_Data for review_

(** The closure [open_terminal] sends to the database. [race] is what other
    connections commit between its lookup and its insert. *)
Definition open_row (terminal_id : Uuid) (now : N) (device_id : Uuid) (identity_id : text)
    (request : OpenRequest) (max_terminals : Z) (race : Tables → Tables) (tb : Tables)
    : ApiResult ((TerminalRow * bool) * Tables) :=
  match find_open_terminal_by_local_ref device_id (or_local_ref request) tb with
  | Some existing => Ok (existing, true, tb)
  | None =>
      let open_count := count_open_terminals_for_device device_id tb in
      if (max_terminals <=? open_count)%Z then
        Err (api_limit_exceeded
               (lit "device already has " ++ lit (pretty.pretty open_count)
                ++ lit " open terminals, the limit is " ++ lit (pretty.pretty max_terminals)))
      else
        let tb := race tb in
        match insert_terminal terminal_id now device_id identity_id (or_local_ref request)
                (or_label request) (or_cols request) (or_rows request) (or_term request)
                (or_process_label request) (or_accepts_input request)
                (origin_as_str (or_origin request)) (or_requested_by_principal request) tb with
        | Ok (row, tb) => Ok (row, false, tb)
        | Err e =>
            match find_open_terminal_by_local_ref device_id (or_local_ref request) tb with
            | Some existing => Ok (existing, true, tb)
            | None => Err e
            end
        end
  end.

(** What the other tasks do while an open is awaited: before the storage call
    runs, inside it (other processes, between its lookup and its insert), after
    it and once the handle is there. *)
Record Meanwhile := mkMeanwhile {
  mw_queued : Registry → Registry;
  mw_race : Tables → Tables;
  mw_stored : Registry → Registry;
  mw_loaded : Registry → Registry;
}.
Definition racing (race : Tables → Tables) : Meanwhile := mkMeanwhile (λ g, g) race (λ g, g) (λ g, g).

Definition open_terminal (terminal_id : Uuid) (now : N) (device_id : Uuid) (identity_id : text)
    (request : OpenRequest) (mw : Meanwhile) : RegM (N * bool) :=
  capacity ← gets (λ g, replay_capacity (g_settings g));
  max_terminals ← gets (λ g, sn_int keys.LIMITS_MAX_ACTIVE_TERMINALS_PER_DEVICE (g_settings g));
  _ ← modify (mw_queued mw);
  '(row, deduplicated) ← db_call (open_row terminal_id now device_id identity_id request max_terminals (mw_race mw));
  _ ← modify (mw_stored mw);
  loc ← insert_or_load_handle row capacity;
  _ ← modify (λ g, if (deduplicated : bool) then
                     on_handle loc (term_update_metadata (Some (t_label row)) (t_cols row) (t_rows row)
                                      (t_term row)) g
                   else g);
  mret (loc, deduplicated).

(** [begin_close] through a handle. *)
Definition begin_close_at (now : N) (loc : N) (reason : text) (g : Registry) : Registry :=
  on_handle loc (λ i, (term_begin_close now reason i).2) g.

Fixpoint close_rows (now : N) (reason : text) (rows : list TerminalRow) : RegM () :=
  match rows with
  | [] => mret ()
  | row :: rest =>
      r ← get_or_load (t_terminal_id row);
      _ ← match r with
          | Some loc => modify (begin_close_at now loc reason)
          | None => db_call (λ tb, Ok ((), close_terminal_without_output (t_terminal_id row) reason now tb))
          end;
      close_rows now reason rest
  end.

Definition request_flush (g : Registry) : Registry := put_flush_request true g.

Definition close_device_terminals (now : N) (device_id : Uuid) (reason : text) : RegM () :=
  rows ← db_read (list_open_terminals_for_device device_id);
  _ ← close_rows now reason rows;
  modify request_flush.

(** [on_publisher_detached] once the grace period has passed. *)
Definition on_publisher_detached_end (now : N) (device_id : Uuid) (g : Registry) : Registry :=
  if publisher_connected device_id g || g_shutting_down g then g
  else (close_device_terminals now device_id (lit "publisher_disconnected") g).2.

Definition enforce_device_revocation (now : N) (device_id : Uuid) (g : Registry) : Registry :=
  let superseded := g_publishers g !! device_id in
  let g := put_publishers (delete device_id (g_publishers g)) g in
  let g := match superseded with Some slot => notify_supersede slot g | None => g end in
  let g := fail_open_requests_for_device device_id g in
  (close_device_terminals now device_id (lit "device_revoked") g).2.

Definition handle_evictable (h : TerminalHandle) : bool :=
  let i := h_inner h in
  i_retired i && (term_subscriber_count i =? 0) && (term_dirty_bytes i =? 0).
Definition evict_retired (g : Registry) : Registry :=
  put_terminals
    (filter (λ '(_, loc), from_option handle_evictable false (g_handles g !! loc) = false) (g_terminals g)) g.

Definition forget (terminal_id : Uuid) (g : Registry) : Registry :=
  put_terminals (delete terminal_id (g_terminals g)) g.

(** ** Checkpointing and shutdown *)

Record DirtyStats := mkDirtyStats {
  ds_total_dirty_bytes : N;
  ds_oldest_dirty : option N;
  ds_has_pending_close : bool;
  ds_lag_bytes : N;
}.

Definition is_closing (l : Lifecycle) : bool := match l with Closing _ => true | _ => false end.
Definition dirty_stats (now : N) (g : Registry) : DirtyStats :=
  let '(total, oldest, pending) :=
    foldl (λ '(total, oldest, pending) h,
      let i := h_inner h in
      (total +₆₄ term_dirty_bytes i,
       match i_dirty_since i with
       | Some since =>
           let age := now - since in
           Some (from_option (λ current, N.max current age) age oldest)
       | None => oldest
       end,
       is_closing (i_lifecycle i) || pending))
      (0, None, false) (omap (λ loc, g_handles g !! loc) (resident_handles g)) in
  mkDirtyStats total oldest pending total.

_Activity_
Could you copy out every record above exactly as it appears?

_Solution to this exercise_
(** The closure [open_terminal] sends to the database. [race] is what other
    connections commit between its lookup and its insert. *)
Definition open_row (terminal_id : Uuid) (now : N) (device_id : Uuid) (identity_id : text)
    (request : OpenRequest) (max_terminals : Z) (race : Tables → Tables) (tb : Tables)
    : ApiResult ((TerminalRow * bool) * Tables) :=
  match find_open_terminal_by_local_ref device_id (or_local_ref request) tb with
  | Some existing => Ok (existing, true, tb)
  | None =>
      let open_count := count_open_terminals_for_device device_id tb in
      if (max_terminals <=? open_count)%Z then
        Err (api_limit_exceeded
               (lit "device already has " ++ lit (pretty.pretty open_count)
                ++ lit " open terminals, the limit is " ++ lit (pretty.pretty max_terminals)))
      else
        let tb := race tb in
        match insert_terminal terminal_id now device_id identity_id (or_local_ref request)
                (or_label request) (or_cols request) (or_rows request) (or_term request)
                (or_process_label request) (or_accepts_input request)
                (origin_as_str (or_origin request)) (or_requested_by_principal request) tb with
        | Ok (row, tb) => Ok (row, false, tb)
        | Err e =>
            match find_open_terminal_by_local_ref device_id (or_local_ref request) tb with
            | Some existing => Ok (existing, true, tb)
            | None => Err e
            end
        end
  end.

(** What the other tasks do while an open is awaited: before the storage call
    runs, inside it (other processes, between its lookup and its insert), after
    it and once the handle is there. *)
Record Meanwhile := mkMeanwhile {
  mw_queued : Registry → Registry;
  mw_race : Tables → Tables;
  mw_stored : Registry → Registry;
  mw_loaded : Registry → Registry;
}.
Definition racing (race : Tables → Tables) : Meanwhile := mkMeanwhile (λ g, g) race (λ g, g) (λ g, g).

Definition open_terminal (terminal_id : Uuid) (now : N) (device_id : Uuid) (identity_id : text)
    (request : OpenRequest) (mw : Meanwhile) : RegM (N * bool) :=
  capacity ← gets (λ g, replay_capacity (g_settings g));
  max_terminals ← gets (λ g, sn_int keys.LIMITS_MAX_ACTIVE_TERMINALS_PER_DEVICE (g_settings g));
  _ ← modify (mw_queued mw);
  '(row, deduplicated) ← db_call (open_row terminal_id now device_id identity_id request max_terminals (mw_race mw));
  _ ← modify (mw_stored mw);
  loc ← insert_or_load_handle row capacity;
  _ ← modify (λ g, if (deduplicated : bool) then
                     on_handle loc (term_update_metadata (Some (t_label row)) (t_cols row) (t_rows row)
                                      (t_term row)) g
                   else g);
  mret (loc, deduplicated).

(** [begin_close] through a handle. *)
Definition begin_close_at (now : N) (loc : N) (reason : text) (g : Registry) : Registry :=
  on_handle loc (λ i, (term_begin_close now reason i).2) g.

Fixpoint close_rows (now : N) (reason : text) (rows : list TerminalRow) : RegM () :=
  match rows with
  | [] => mret ()
  | row :: rest =>
      r ← get_or_load (t_terminal_id row);
      _ ← match r with
          | Some loc => modify (begin_close_at now loc reason)
          | None => db_call (λ tb, Ok ((), close_terminal_without_output (t_terminal_id row) reason now tb))
          end;
      close_rows now reason rest
  end.

Definition request_flush (g : Registry) : Registry := put_flush_request true g.

Definition close_device_terminals (now : N) (device_id : Uuid) (reason : text) : RegM () :=
  rows ← db_read (list_open_terminals_for_device device_id);
  _ ← close_rows now reason rows;
  modify request_flush.

(** [on_publisher_detached] once the grace period has passed. *)
Definition on_publisher_detached_end (now : N) (device_id : Uuid) (g : Registry) : Registry :=
  if publisher_connected device_id g || g_shutting_down g then g
  else (close_device_terminals now device_id (lit "publisher_disconnected") g).2.

Definition enforce_device_revocation (now : N) (device_id : Uuid) (g : Registry) : Registry :=
  let superseded := g_publishers g !! device_id in
  let g := put_publishers (delete device_id (g_publishers g)) g in
  let g := match superseded with Some slot => notify_supersede slot g | None => g end in
  let g := fail_open_requests_for_device device_id g in
  (close_device_terminals now device_id (lit "device_revoked") g).2.

Definition handle_evictable (h : TerminalHandle) : bool :=
  let i := h_inner h in
  i_retired i && (term_subscriber_count i =? 0) && (term_dirty_bytes i =? 0).
Definition evict_retired (g : Registry) : Registry :=
  put_terminals
    (filter (λ '(_, loc), from_option handle_evictable false (g_handles g !! loc) = false) (g_terminals g)) g.

Definition forget (terminal_id : Uuid) (g : Registry) : Registry :=
  put_terminals (delete terminal_id (g_terminals g)) g.

(** ** Checkpointing and shutdown *)

Record DirtyStats := mkDirtyStats {
  ds_total_dirty_bytes : N;
  ds_oldest_dirty : option N;
  ds_has_pending_close : bool;
  ds_lag_bytes : N;
}.

Definition is_closing (l : Lifecycle) : bool := match l with Closing _ => true | _ => false end.
Definition dirty_stats (now : N) (g : Registry) : DirtyStats :=
  let '(total, oldest, pending) :=
    foldl (λ '(total, oldest, pending) h,
      let i := h_inner h in
      (total +₆₄ term_dirty_bytes i,
       match i_dirty_since i with
       | Some since =>
           let age := now - since in
           Some (from_option (λ current, N.max current age) age oldest)
       | None => oldest
       end,
       is_closing (i_lifecycle i) || pending))
      (0, None, false) (omap (λ loc, g_handles g !! loc) (resident_handles g)) in
  mkDirtyStats total oldest pending total.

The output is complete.